Директор курил трубку. С чувством, с толком, с расстановкой, жмуря глаза от удовольствия и выпуская огромные дымные колечки – пять больших и одно маленькое, быстрое, которое пролетало через предыдущие и разбивалось о потолок.
– Мне врачи двадцать лет как курить запретили, но во сне-то, пожалуй, можно. Так ведь? – он по-приятельски подмигнул. – Если хотите, у меня и коньяк есть и кое-что посильнее, в зависимости от ваших пристрастий. Мои возможности безграничны. Подчиненные любят здесь презентации проводить, при должном воображении получается наглядно.
– Нет, спасибо, – поспешил ответить Коренев.
– Не бойтесь, расслабьтесь, чувствуется ваша скованность, но это с непривычки. Пообвыкнете, станет проще, – сказал Директор. – Хотя для первого раза держитесь недурно. К сожалению, не имел возможности пообщаться с вами лично, но вы должны меня понять – у меня каждая минута на счету, совещания, встречи, договора, а работников на фабрике – пятнадцать тысяч, с каждым не пообщаешься. Сплошная болтовня получится вместо работы.
– Понимаю, – кивнул Коренев, давший себе зарок ничему не удивляться.
– Работать трудно, а не работать – еще труднее, – продолжал Директор. – Но как я ни старался, все равно не успевал сделать намеченное. В сутках жалкие двадцать четыре часа, а это жутко неудобно, потому что их не хватает на запланированное.

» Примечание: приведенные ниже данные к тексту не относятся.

Lemma store_degrades_gracefully_witness :
  dbInsertHistory offline_env (newItem scenario_listed "0") empty_world
  = (Some NotConfigured, empty_world)
  /\ dbFetchHistory offline_env 50 empty_world
     = (mkFetchResult [] (Some NotConfigured), empty_world)
  /\ dbDeleteHistory offline_env "0" empty_world
     = (Some NotConfigured, empty_world)
  /\ data (fst (dbFetchHistory failing_env 50 empty_world)) = [].
Proof.
  destruct (store_degrades_gracefully offline_env empty_world) as [H _].
  destruct H as (Hi & Hf & Hd); [left; reflexivity |].
  destruct (store_degrades_gracefully failing_env empty_world) as [_ H].
  split; [apply Hi | split; [apply Hf | split; [apply Hd |]]].
  apply (H 50%nat (StoreError "unreachable")). reflexivity.
Defined.

Lemma initialLoad_world (env : Env) (st : State) (w : World) :
  snd (initialLoad env st w) = w
  /\ history (fst (initialLoad env st w)) = history st.
Proof.
  unfold initialLoad. destruct (supabase env); split; reflexivity.
Qed.

Lemma saveHistory_selects (env : Env) (st : State) (w : World) :
  selects (snd (saveHistory env st w)) = selects w.
Proof.
  unfold saveHistory.
  destruct (is_empty (trim (memo st))).
  - destruct (window_defined env); reflexivity.
  - unfold bind, new_id, dbInsertHistory.
    destruct (supabase env) as [client |]; [| reflexivity].
    unfold request. cbn [fst snd].
    match goal with
    | |- context [insert_response ?c ?l ?r] =>
        destruct (insert_response c l r)
    end; unfold selects; cbn [snd store_calls console_warn ret];
      rewrite filter_app; cbn; now rewrite app_nil_r.
Qed.

Lemma deleteHistory_selects (env : Env) (id : string) (st : State) (w : World) :
  selects (snd (deleteHistory env id st w)) = selects w.
Proof.
  unfold deleteHistory, dbDeleteHistory.
  destruct (supabase env) as [client |]; [| reflexivity].
  unfold bind, request.
  destruct (delete_response client (store_calls w) id);
    unfold selects; cbn [snd store_calls console_warn ret];
    rewrite filter_app; cbn; now rewrite app_nil_r.
Qed.

(** C8.  The effect run at initial load makes no request to the store and
    leaves the history as it was, whatever the configuration; no handler
    ever reads the table.  With a configured store that holds one record,
    [dbFetchHistory] would return that record, and the history after the
    initial load is empty. *)
Theorem initial_load_never_reads_store :
  (forall env st w,
      snd (initialLoad env st w) = w
      /\ history (fst (initialLoad env st w)) = history st)
  /\ (forall env events s,
      selects (snd (run env events s)) = selects (snd s))
  /\ data (fst (dbFetchHistory online_env 100 empty_world))
     = [item_of_row stored_row]
  /\ history (fst (initialLoad online_env initialState empty_world)) = []
  /\ store_calls (snd (initialLoad online_env initialState empty_world)) = [].
Proof.
  split; [exact initialLoad_world | split; [| repeat split]].
  intros env events. induction events as [| ev rest IH]; [reflexivity |].
  intros [st w]. cbn [run]. rewrite IH.
  destruct ev; cbn [step snd].
  - now rewrite (proj1 (initialLoad_world env st w)).
  - reflexivity.
  - apply saveHistory_selects.
  - apply deleteHistory_selects.
  - reflexivity.
Qed.

(* ----------------------------------------------------------------- *)
(** ** Saving to the history *)

Lemma saveHistory_blank (env : Env) (st : State) (w : World) :
  blank (memo st) = true ->
  saveHistory env st w
  = (st, if window_defined env
         then mkWorld (store_calls w) (alerts w ++ [EmptyMemoAlert])
                      (warnings w) (ids_drawn w)
         else w).
Proof.
  unfold blank, saveHistory. intro H. rewrite H.
  destruct (window_defined env); reflexivity.
Qed.

Lemma saveHistory_labelled (env : Env) (st : State) (w : World) :
  blank (memo st) = false ->
  let item := newItem st (next_id env (ids_drawn w)) in
  fst (saveHistory env st w)
  = setMemo "" (setHistory (fun prev => item :: prev) st)
  /\ ids_drawn (snd (saveHistory env st w)) = S (ids_drawn w)
  /\ alerts (snd (saveHistory env st w)) = alerts w
  /\ store_calls (snd (saveHistory env st w))
     = store_calls w
       ++ match supabase env with
          | Some _ => [InsertCall (row_of_item item)]
          | None => []
          end.
Proof.
  unfold blank, saveHistory. intro H. rewrite H. cbv zeta.
  unfold bind, new_id, dbInsertHistory.
  destruct (supabase env) as [client |].
  - unfold request. cbn [fst snd].
    match goal with
    | |- context [insert_response ?c ?l ?r] =>
        destruct (insert_response c l r)
    end; repeat split.
  - cbn. rewrite app_nil_r. repeat split.
Qed.

Lemma fresh_id_not_in_history (env : Env) (w : World) (l : list HistoryItem.t) :
  ids_never_repeat env -> ids_known env w l ->
  ~ In (next_id env (ids_drawn w)) (map HistoryItem.id l).
Proof.
  intros Hinj Hknown Hin.
  apply in_map_iff in Hin as (h & Hid & Hh).
  destruct (Hknown h Hh) as (k & Hk & E).
  rewrite E in Hid. apply Hinj in Hid. lia.
Qed.

Lemma save_history_labelled_ids (env : Env) (st : State) (w : World) :
  blank (memo st) = false ->
  ids_never_repeat env -> ids_known env w (history st) ->
  history (fst (saveHistory env st w))
  = newItem st (next_id env (ids_drawn w)) :: history st
  /\ ~ In (next_id env (ids_drawn w)) (map HistoryItem.id (history st))
  /\ ids_known env (snd (saveHistory env st w))
       (history (fst (saveHistory env st w))).
Proof.
  intros Hb Hinj Hknown.
  destruct (saveHistory_labelled env st w Hb) as (Hst & Hids & _).
  rewrite Hst. cbn [history setMemo setHistory].
  split; [reflexivity | split; [now apply fresh_id_not_in_history |]].
  intros h [<- | Hh].
  - exists (ids_drawn w). rewrite Hids. split; [lia | reflexivity].
  - destruct (Hknown h Hh) as (k & Hk & E).
    exists k. rewrite Hids. split; [lia | exact E].
Qed.


Lemma counter_id_injective : ids_never_repeat online_env.
Proof.
  intros i j H. cbn in H. unfold counter_id in H.
  apply (f_equal Number_of_digits) in H.
  rewrite !Number_of_decimal in H. now apply Nat2N.inj.
Defined.



(** *** The identifiers of the history

    From the first render on, whatever the user does, the records of the
    history have distinct identifiers, as long as no two draws give the
    same identifier. *)

Lemma deleteHistory_state (env : Env) (id : string) (st : State) (w : World) :
  history (fst (deleteHistory env id st w))
  = filter (id_differs id) (history st)
  /\ ids_drawn (snd (deleteHistory env id st w)) = ids_drawn w.
Proof.
  unfold deleteHistory, dbDeleteHistory.
  destruct (supabase env) as [client |]; [| split; reflexivity].
  unfold bind, request.
  destruct (delete_response client (store_calls w) id); split; reflexivity.
Qed.

Lemma NoDup_map_filter (f : HistoryItem.t -> bool) (l : list HistoryItem.t) :
  NoDup (map HistoryItem.id l) -> NoDup (map HistoryItem.id (filter f l)).
Proof.
  induction l as [| h rest IH]; [intros _; constructor |].
  cbn [map filter]. intro H. inversion H as [| x xs Hx Hrest]; subst.
  destruct (f h); [| now apply IH].
  cbn [map]. constructor; [| now apply IH].
  intro Hin. apply Hx.
  apply in_map_iff in Hin as (h' & E & Hh').
  apply filter_In in Hh' as [Hh' _].
  apply in_map_iff. now exists h'.
Qed.

(** X20.  The records of the history have pairwise distinct identifiers
    after any sequence of loads, edits, saves, deletes and clears from the
    first render, as long as no two draws give the same identifier. *)
Theorem history_ids_distinct (env : Env) (events : list Event) (w : World) :
  ids_never_repeat env ->
  NoDup (map HistoryItem.id (history (fst (run env events (initialState, w))))).
Proof.
  intro Hinj.
  assert (inv : forall evs s,
    NoDup (map HistoryItem.id (history (fst s)))
    /\ ids_known env (snd s) (history (fst s)) ->
    NoDup (map HistoryItem.id (history (fst (run env evs s))))).
  { induction evs as [| ev rest IH]; intros [st w0] [Hnd Hk];
      cbn [fst snd] in *; [exact Hnd |].
    cbn [run]. apply IH. destruct ev; cbn [step].
    - destruct (initialLoad_world env st w0) as [Hw Hh].
      rewrite Hw, Hh. now split.
    - cbn [fst snd history setHistory]. now split.
    - destruct (blank (memo st)) eqn:Hb.
      + rewrite (saveHistory_blank env st w0 Hb). cbn [fst snd].
        split; [exact Hnd |].
        destruct (window_defined env); exact Hk.
      + destruct (save_history_labelled_ids env st w0 Hb Hinj Hk)
          as (Hh & Hfresh & Hk').
        split; [| exact Hk'].
        rewrite Hh. cbn [map]. constructor; assumption.
    - destruct (deleteHistory_state env id st w0) as [Hh Hd].
      rewrite Hh. split; [now apply NoDup_map_filter |].
      intros h Hin. apply filter_In in Hin as [Hin _].
      destruct (Hk h Hin) as (k & Hlt & E).
      exists k. rewrite Hd. now split.
    - cbn [fst snd history clearHistory setHistory].
      split; [constructor | intros h []]. }
  apply inv. cbn. split; [constructor | intros h []].
Qed.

И меня осенило: я сплю по ночам около пяти часов без всякой пользы, время пропадает зря, а ведь можно потратить сновидения с пользой. Вот я и соорудил приемную во сне и провожу прием граждан по ночам, лежа в кровати.

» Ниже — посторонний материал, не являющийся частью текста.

(** C8: when the language is detected and its stopwords are loaded,
    [semantic_analysis] prints, after the language, one "Relevant
    Keywords" line with the words of the first ten items of a ranking of
    the tokens that are no stopwords.  The ranking holds every such
    token once, with the number of its occurrences, ordered by
    descending count and, among equal counts, by first occurrence in the
    token stream (the filtered one, and the unfiltered one as well); the
    items left out rank behind all that are reported; and the ranking is
    the only list with these properties, so the same tokens and
    stopwords always give the same words and counts in the same order. *)
Theorem keywords_ranking
        (parse : string -> Soup) (detect : string -> string + string)
        (stopwords_words : string -> list string + string)
        (findall_words : string -> list string) (lower : string -> string)
        (response : Response)
        (language nltk_language : string) (stop_words : list string) :
  let text_content := Py.join " " (stripped_strings (parse (text response))) in
  let words := findall_words (lower text_content) in
  let tokens := filter (fun word => negb (Py.set_mem word stop_words)) words in
  detect text_content = inl language ->
  Py.dict_get LANGUAGE_MAP language = Some nltk_language ->
  stopwords_words nltk_language = inl stop_words ->
  exists ranked,
    output_of (semantic_analysis parse detect stopwords_words findall_words lower
                                 response)
    = [ Header "Semantic Analysis";
        Finding GOOD "Document Language" language;
        Finding GOOD "Relevant Keywords" (Py.join ", " (map fst (firstn 10 ranked))) ]
    /\ ranked = ranked_keywords words stop_words
    /\ List.length (firstn 10 ranked) = Nat.min 10 (List.length ranked)
    /\ NoDup (map fst ranked)
    /\ (forall w c, In (w, c) ranked <-> In w tokens /\ c = occurrences w tokens)
    /\ StronglySorted (ranks_before tokens) ranked
    /\ StronglySorted (ranks_before words) ranked
    /\ (forall a b, In a (firstn 10 ranked) -> In b ranked ->
                    ~ In b (firstn 10 ranked) -> ranks_before tokens a b)
    /\ (forall l,
          (forall w c, In (w, c) l <-> In w tokens /\ c = occurrences w tokens) ->
          StronglySorted (ranks_before tokens) l ->
          l = ranked).
Proof.
  intros text_content words tokens Hdetect Hmap Hstop.
  exists (ranked_keywords words stop_words).
  split.
  - rewrite (proj1 (prints_output _ _ (semantic_analysis_prints parse detect
                                         stopwords_words findall_words lower
                                         response))).
    unfold semantic_lines, text_content_of, keywords_line.
    fold text_content. rewrite Hdetect, Hmap, Hstop. reflexivity.
  - split; [reflexivity |]. split; [apply length_firstn |].
    exact (ranked_keywords_spec words stop_words).
Qed.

– Звучит… странно, – сказал Коренев.
– Я тоже не сразу привык, а потом понял – идея ведь гениальная. Прямо перед вами у меня здесь был совет директоров, ну разве это не замечательно?
Коренев не знал, что ответить.
– Я представлял нашу встречу иначе.
– А-а, – махнул рукой Директор. – Когда чего-то долго ждешь, ожидания становятся настолько велики, что им невозможно соответствовать. Если принять, что все люди проходимцы, не заслуживающие доверия, перестаешь в них разочаровываться. Ни от кого ничего не ожидайте хорошего и будете счастливы.
– Мне нравятся люди, – сказал Коренев и уточнил: – Некоторые.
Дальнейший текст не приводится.